As FIO Chain inherits EOSIO Permission scheme, permissions in FIO Chain can be modified. However, please consider the following.

Limitations

  • “waits” are not supported.

Implications

  • Custom permissions are not currently supported by the SDKs. This means that if an account's default permissions are changed and the user imports their private key to a wallet which supports FIO using the SDK, that account may not work correctly on that wallet as it would not be able to properly sign transactions. This does not mean you should not allow for custom permissions in your application, it means you should consider disclosing portability of the account to your users.
  • Many actions (e.g. trnsfiopubky, regaddress) and getters (e.g. /get_fio_balance) accept FIO Public Key as an input parameter. It is important to understand that the supplied FIO Public Key will always be converted to the default hashed account and the action or getter will be executed against that account even if the permissions on it have been modified.
  • When a FIO Handle is created, the FIO Public Key which hashes to the account which will own the FIO Handle is automatically mapped to it. This occurs irrespective of the permissions which are set on the account. This ensures that funds sent to the FIO Handle will always go to the owner account. The mapped FIO Public Key is also initially set as the default public key used to encrypt and decrypt FIO Request and FIO Data.

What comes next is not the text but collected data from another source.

Lemma edit_keywords_bound (a b c d e f : PyValue)
    (kwargs : list (string * PyValue)) :
  kwargs ≡ₚ
    [("start_byte", a); ("old_end_byte", b); ("new_end_byte", c);
     ("start_point", d); ("old_end_point", e); ("new_end_point", f)]%string ->
  bind_args edit_keywords 6 [] kwargs
    = inr [Some a; Some b; Some c; Some d; Some e; Some f].
Proof.
  intros Hperm.
  assert (NoDup kwargs.*1) as Hnd.
  { rewrite Hperm. cbn. apply NoDup_ListNoDup.
    repeat (constructor; [cbn; intuition discriminate|]). constructor. }
  assert (forall k v, (k, v) ∈ kwargs <->
            (k, v) ∈ [("start_byte", a); ("old_end_byte", b);
                      ("new_end_byte", c); ("start_point", d);
                      ("old_end_point", e); ("new_end_point", f)]%string)
    as Hin by (intros k v; by rewrite Hperm).
  unfold bind_args.
  rewrite (Permutation_length Hperm). cbn [length edit_keywords Nat.ltb Nat.leb Nat.add].
  replace (forallb _ kwargs) with true.
  2:{ symmetry. apply forallb_forall. intros [k v] Hkv.
      apply list_elem_of_In, Hin in Hkv.
      repeat (apply elem_of_cons in Hkv as [[= -> ->]|Hkv]; [reflexivity|]).
      by apply elem_of_nil in Hkv. }
  cbn [bind_from edit_keywords lookup list_lookup].
  rewrite !(kw_lookup_elem _ _ kwargs Hnd) by
    (apply Hin; repeat (first [apply list_elem_of_here | apply list_elem_of_further])).
  reflexivity.
Qed.

(** X9: [edit] takes its six parameters by keyword as well as by
    position: a call that gives each of [start_byte], [old_end_byte],
    [new_end_byte], [start_point], [old_end_point] and [new_end_point]
    once by keyword, in any order, has the result of the positional call
    with the same values. *)
Theorem edit_by_keyword h t (a b c d e f : PyValue)
    (kwargs : list (string * PyValue)) :
  kwargs ≡ₚ
    [("start_byte", a); ("old_end_byte", b); ("new_end_byte", c);
     ("start_point", d); ("old_end_point", e); ("new_end_point", f)]%string ->
  tree_edit h t [] kwargs = tree_edit h t [a; b; c; d; e; f] [].
Proof.
  intros Hperm. unfold tree_edit, parse_edit_with.
  by rewrite (edit_keywords_bound a b c d e f kwargs Hperm).
Qed.

Lemma tree_edit_step h t (tree : Tree) args kwargs :
  h !! t = Some (TreeObj tree) ->
  exists tree' : Tree,
    (tree_edit h t args kwargs).2 !! t = Some (TreeObj tree') /\
    tree_source tree' = tree_source tree /\
    (tree_edited tree <> 0 -> tree_edited tree' <> 0) /\
    (forall l, l <> t -> (tree_edit h t args kwargs).2 !! l = h !! l).
Proof.
  intros Ht. unfold tree_edit. rewrite Ht.
  destruct (parse_edit_with _ args kwargs) as [e|edit]; cbn [snd].
  - exists tree. eauto.
  - eexists. split; [apply lookup_insert_eq|]. split; [reflexivity|].
    split; [simpl; lia|]. intros l Hl. by rewrite lookup_insert_ne.
Qed.

(** X10: an edited tree stays edited: after any further calls of [edit],
    well-formed or not, the tree still holds the source buffer it was
    created with, its [text] is still [None], and no other object has
    changed. *)
Theorem edited_stays_edited
    (calls : list (list PyValue * list (string * PyValue)))
    h t (tree : Tree) :
  h !! t = Some (TreeObj tree) ->
  tree_edited tree <> 0 ->
  exists tree' : Tree,
    run_edits calls h t !! t = Some (TreeObj tree') /\
    tree_edited tree' <> 0 /\
    tree_source tree' = tree_source tree /\
    tree_get_text tree' = Py_None /\
    (forall l, l <> t -> run_edits calls h t !! l = h !! l).
Proof.
  revert h tree.
  induction calls as [|[args kwargs] calls IH]; intros h tree Ht He.
  - exists tree. repeat split; try done. by apply tree_get_text_edited.
  - destruct (tree_edit_step h t tree args kwargs Ht)
      as (tree1 & Ht1 & Hs1 & He1 & Hk1).
    destruct (IH _ tree1 Ht1 (He1 He)) as (tree' & Ht' & He' & Hs' & Htx & Hk').
    exists tree'. cbn [run_edits].
    split; [exact Ht'|]. split; [exact He'|]. split; [congruence|].
    split; [exact Htx|]. intros l Hl. rewrite Hk' by done. by apply Hk1.
Qed.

Compromised private key use case

If a user's private key is compromised, the cleanest way to handle it would be to transfer all tokens, FIO Crypto Handles and FIO Domains to a new account, i.e. FIO Public Key. However, this may not always be possible (e.g. account has locked tokens) or desirable. An alternative could be to replace the owner/active permissions and the FIO Request and FIO Data encrypt key. It is important to understand that anyone with the compromised private key will still be able to decrypt content of past FIO Request and FIO Data transaction.

Custom permission example

FIO-specific Permissions

FIP-40 has introduced FIO-specific Permissions, which allow one account to execute specific FIO actions, based on permission granted by another account. Unlike General Permissions, with FIO-specific Permissions the account which executes the action acts as their own account and therefore pays all on-chain fees associated with the transaction.

Example

An example, and the only FIO-specific permission currently supported, is registering FIO Handle on private FIO Domain. Historically, this action was only allowed by the account which owned the domain. If General Permissions are used to grant another account the ability to register handles on that domain, the owner account still pays the on-chain fee for that transaction, since when executed the transaction is executed on behalf of the owner account.

Supported Permissions

Permission NameObjectDescription
register_address_on_domaindomain nameThis permission, when granted by the domain owner (grantor), will allow the account receiving the permission (grantee) to register FIO Handles on specific FIO Domain (object), which may be private.

Terminology

  • grantor - account which grants the permission. In the above example, it is the domain owner.
  • grantee - account which is granted the permission. In the above example, it is the account which will be registering the domain.
  • object_name - in case of the FIO Handle Registration permission, this is the domain name.

Adding FIO-specific Permission

To add FIO-specific Permission, use addperm action.

Remove FIO-specific Permission

To remove, or revoke, FIO-specific Permission, use remperm action.